Stored data entries

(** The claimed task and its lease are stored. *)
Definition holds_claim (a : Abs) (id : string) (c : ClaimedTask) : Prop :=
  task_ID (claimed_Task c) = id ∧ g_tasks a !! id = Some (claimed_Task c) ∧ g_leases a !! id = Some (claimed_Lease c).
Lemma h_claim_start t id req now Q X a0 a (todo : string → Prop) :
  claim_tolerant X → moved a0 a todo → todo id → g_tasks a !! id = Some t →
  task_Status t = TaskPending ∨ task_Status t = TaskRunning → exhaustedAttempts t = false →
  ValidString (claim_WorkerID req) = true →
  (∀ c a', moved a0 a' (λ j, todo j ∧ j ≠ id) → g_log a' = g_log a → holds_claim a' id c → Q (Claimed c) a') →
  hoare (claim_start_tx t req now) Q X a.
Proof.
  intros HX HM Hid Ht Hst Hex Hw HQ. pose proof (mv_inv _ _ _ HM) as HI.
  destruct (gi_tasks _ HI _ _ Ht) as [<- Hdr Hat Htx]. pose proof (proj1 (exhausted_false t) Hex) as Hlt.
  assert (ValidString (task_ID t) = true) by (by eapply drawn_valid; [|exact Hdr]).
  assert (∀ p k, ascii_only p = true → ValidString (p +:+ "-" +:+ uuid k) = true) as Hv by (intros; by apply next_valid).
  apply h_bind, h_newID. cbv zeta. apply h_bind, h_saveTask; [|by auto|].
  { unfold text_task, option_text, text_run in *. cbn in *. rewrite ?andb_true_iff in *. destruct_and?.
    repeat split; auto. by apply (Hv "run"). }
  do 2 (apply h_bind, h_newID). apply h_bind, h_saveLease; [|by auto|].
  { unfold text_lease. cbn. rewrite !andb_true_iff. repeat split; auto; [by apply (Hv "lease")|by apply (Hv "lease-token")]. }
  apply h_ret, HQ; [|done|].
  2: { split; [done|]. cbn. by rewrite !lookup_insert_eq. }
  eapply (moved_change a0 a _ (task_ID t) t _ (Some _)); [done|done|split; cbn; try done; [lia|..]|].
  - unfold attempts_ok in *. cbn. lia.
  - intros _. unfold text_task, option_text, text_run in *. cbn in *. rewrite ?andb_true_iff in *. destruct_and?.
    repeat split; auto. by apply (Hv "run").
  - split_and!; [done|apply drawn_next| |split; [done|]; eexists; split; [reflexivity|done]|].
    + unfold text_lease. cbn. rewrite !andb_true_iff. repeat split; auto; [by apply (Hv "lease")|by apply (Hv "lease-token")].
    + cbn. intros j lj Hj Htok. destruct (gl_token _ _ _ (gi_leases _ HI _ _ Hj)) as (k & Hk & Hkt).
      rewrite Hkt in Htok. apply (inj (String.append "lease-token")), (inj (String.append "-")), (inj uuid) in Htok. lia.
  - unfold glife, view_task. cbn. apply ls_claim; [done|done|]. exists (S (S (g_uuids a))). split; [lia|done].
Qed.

Exercise -
Search the entries above for the string "ValidString". Copy each line in which it appears.

Written response -
  ValidString (claim_WorkerID req) = true →
  assert (ValidString (task_ID t) = true) by (by eapply drawn_valid; [|exact Hdr]).
  assert (∀ p k, ascii_only p = true → ValidString (p +:+ "-" +:+ uuid k) = true) as Hv by (intros; by apply next_valid).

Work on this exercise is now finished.